Cuando Agustín Sierra trabajó con Cris Morena en Chiquititas era muy chico. Su primera aparición fue en "Verano del 98" y poco después Cris lo sumó al staff de la novela para niños. Su papel de niño caprichoso no impidió que rápidamente se ganara el cariño de la gente. Participó también en Rebelde Way, Rincón de Luz, Floricienta, Alma Pirata y finalmente en Casi ángeles.
En todos esos años de niñez y fama, fue mucho el dinero que ganó y que sus padres administraron. Luego de 11 años de su último trabajo al lado de la "midas" de las novelas para niños, Agustín Sierra contó que hizo con ese dinero y no se guardó nada.
“Yo tenía una realidad económica muy normal, de familia de clase media. Nunca sentí esa diferencia por la educación que me dieron mis viejos. Mi plata no se tocaba, no tenía privilegios al lado de mis hermanos porque trabajaba. Esa plata iba a un cajón, no se usaba, y cuando cumplí 18 años me lo dieron. Gracias al esfuerzo de ellos, hicieron que no me la patine y no me la gaste en cosas del supermercado, en zapatillas o celulares”, reconoció en diálogo con La noche (El Nueve).
Agustín dijo que su familia siempre pensó que sus papeles en televisión iban a ser por pocos días, pero se llevaron una sorpresa cuando explotó la fama. De todas maneras, siempre le inculcaron que la educación era lo primero y que si se llevaba materias lo iban a sacar de las novelas.

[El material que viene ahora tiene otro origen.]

(* ===== verification/NvmShape.v ===== *)
(** The persisted shape of one configuration ([scripts/nvm_shape.py]): the
    inventory of records, the counts derived from the ledger, the constants the
    firmware is built with; and, from the gate that grades it
    ([scripts/check_nvm_record_space.py]), the exact key set and payload lengths
    a shape requires and the frames of an image.

    [commit_worst_ms] is a floating-point estimate and is not modelled. *)
From S2P Require Import Prelude Unicode Text Crc NvmContract NvmJournal.

(** * Counts *)

(** [dc.get(t, 0)] summed over the writable-name slots. *)
Definition expected_names (dc : counts) : Z :=
  sum_z (map (fun ts => default 0 (dc (fst ts)) * snd ts) NAME_SLOTS).

Definition cardinality (dc : counts) (rule : card_rule) : result nvm_error Z :=
  match rule with Singleton => Ok 1 | PerDescriptor t => dc_get dc t end.

Definition expected_records (dc : counts) : result nvm_error (list (group * Z)) :=
  mapR (fun gr => let* n := cardinality dc (snd gr) in Ok (fst gr, n)) LEDGER.

Definition conformant_floor (names : Z) (dc : counts) : result nvm_error Z :=
  let* recs := expected_records dc in
  Ok (sum_z (map snd recs) + names).

(** * The inventory *)

Definition output_map_entries (shape : Shape) (port : stream_port) : result nvm_error Z :=
  if p_dynamic port then
    let* n := dc_get (s_dc shape) STREAM_OUTPUT in
    Ok (Z.max (p_clusters port) (n * 8))
  else Ok (p_clusters port).

(** [add]: one row, with an id only when the group's block reaches the index. *)
Definition row (base : Z) (g : group) (index payload : Z) : nvm_record :=
  {| r_group := g; r_index := index;
     r_id := if block_of g <=? index then None else Some (base_of base g + index);
     r_plen := payload; r_block := block_of g |}.

(** [PAY[g]], for a group that has an entry. *)
Definition pay (g : group) : Z := default 0 (PAY g).

Definition range_rows (base : Z) (gs : list group) (n : Z) : list nvm_record :=
  flat_map (fun i => map (fun g => row base g i (pay g)) gs) (zrange 0 (Z.to_nat n)).

Definition inventory (shape : Shape) (base : Z) : result nvm_error (list nvm_record) :=
  let dc := s_dc shape in
  let* audio_units := dc_get dc AUDIO_UNIT in
  let* clock_domains := dc_get dc CLOCK_DOMAIN in
  let* inputs := dc_get dc STREAM_INPUT in
  let* outputs := dc_get dc STREAM_OUTPUT in
  let maps_in := map (fun p => row base MAPS_IN (p_index p) (p_clusters p * MAP_ENTRY)) (s_spi shape) in
  let* maps_out := mapR (fun p =>
      let* n := output_map_entries shape p in
      Ok (row base MAPS_OUT (p_index p) (n * MAP_ENTRY))) (s_spo shape) in
  Ok ([row base CFG_IDX 0 (pay CFG_IDX); row base SUID 0 (pay SUID)]
      ++ range_rows base [RATE] audio_units
      ++ range_rows base [CLKSRC; MCR] clock_domains
      ++ range_rows base [BINDING; FMT_IN] inputs
      ++ range_rows base [FMT_OUT; PT_OFS] outputs
      ++ maps_in ++ maps_out
      ++ map (fun n => row base NAME n NAME_BYTES) (zrange 0 (Z.to_nat (s_names shape)))).

Definition closed_record_census (shape : Shape) (base : Z) : result nvm_error (Z * Z) :=
  let* records := inventory shape base in
  let* _ := raise_if (existsb (fun r => bool_decide (r_id r = None)) records) (NOverflow (s_stem shape)) in
  Ok (sum_z (map (fun r => REC_HDR + r_plen r) records), zlen records).

(** * What a shape requires: the gate's independent derivation *)

(** The key set, listed without repetition. *)
Definition record_keys (shape : Shape) : result nvm_error (list Key) :=
  let* recs := expected_records (s_dc shape) in
  Ok (flat_map (fun gc => map (pair (fst gc)) (zrange 0 (Z.to_nat (snd gc)))) recs
      ++ map (pair NAME) (zrange 0 (Z.to_nat (expected_names (s_dc shape))))).

(** [{p["index"]: f(p) for p in ports}]. *)
Definition port_dict (f : stream_port -> Z) (ports : list stream_port) : gmap Z Z :=
  fold_left (fun m p => <[p_index p := f p]> m) ports ∅.

(** The size of the complete stream/channel key space of the outputs. *)
Definition output_key_count (outputs : Z) : Z :=
  zlen (flat_map (fun s => map (pair s) (zrange 0 8)) (zrange 0 (Z.to_nat outputs))).

Definition expected_payloads (shape : Shape) : result nvm_error (gmap Key Z) :=
  let spi_cl := port_dict (fun p => p_clusters p * MAP_ENTRY) (s_spi shape) in
  let* outputs := dc_get (s_dc shape) STREAM_OUTPUT in
  let spo_cl := port_dict (fun p =>
      MAP_ENTRY * Z.max (p_clusters p) (if p_dynamic p then output_key_count outputs else 0))
      (s_spo shape) in
  let* keys := record_keys shape in
  Ok (fold_left (fun m k =>
      <[k := match fst k with
             | MAPS_IN => default 0 (spi_cl !! snd k)
             | MAPS_OUT => default 0 (spo_cl !! snd k)
             | NAME => NAME_BYTES
             | g => pay g
             end]> m) keys ∅).

(** The framed record of every row that has an id. *)
Definition frames_with (payload : nvm_record -> Z -> bytes) (recs : list nvm_record) (layout : Z)
    : result nvm_error (gmap Z bytes) :=
  foldR (fun out r =>
      match r_id r with
      | None => Ok out
      | Some rid => let* b := frame_record rid (payload r rid) layout in Ok (<[rid := b]> out)
      end) ∅ recs.

(** [_frames_for] with nothing dropped. *)
Definition frames_for (recs : list nvm_record) (donor : Donor) (nval : Z -> bytes)
    : result nvm_error (gmap Z bytes) :=
  frames_with (fun r rid => payload_bytes (r_group r) (r_index r) rid (r_plen r) (Some nval))
    recs (d_layout donor).

(** * The firmware's constants *)

Definition FW_MAP_PORTS := 16.

Definition WRITER_TIMING_MS : list (string * Z) :=
  [("MILAN_NVM_HEARTBEAT_MS", 250);
   ("MILAN_NVM_DEBOUNCE_MS", 1000);
   ("MILAN_NVM_ERASE_TIMEOUT_MS", 3500);
   ("MILAN_NVM_PROGRAM_TIMEOUT_MS", 50);
   ("MILAN_NVM_RESTORE_TIMEOUT_MS", 3000)]%string.

Definition map_const (label : string) (k : Z) : string :=
  ("MILAN_NVM_MAP" ++ label ++ "_ENTRIES_" ++ pretty k)%string.

Definition map_consts (label : string) (entries : gmap Z Z) : list (string * Z) :=
  map (fun k => (map_const label k, default 0 (entries !! k))) (zrange 0 (Z.to_nat FW_MAP_PORTS)).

“Siempre me dijeron, ‘por más que vos te puedas comprar esos borcegos, yo no se los puedo comprar a tu hermano, entonces vos no vas a tener más que tu hermano porque vos no hacés esto por la plata, lo hacés porque te gusta’. Vos sos un niño y tenés que ir a grabar porque sabés que es una responsabilidad, porque hay gente laburando, pero no es que vas a ir al supermercado y vas a llenar el changuito vos’”, concluyó haciendo referencia a las palabras de las dos personas más importantes de su vida.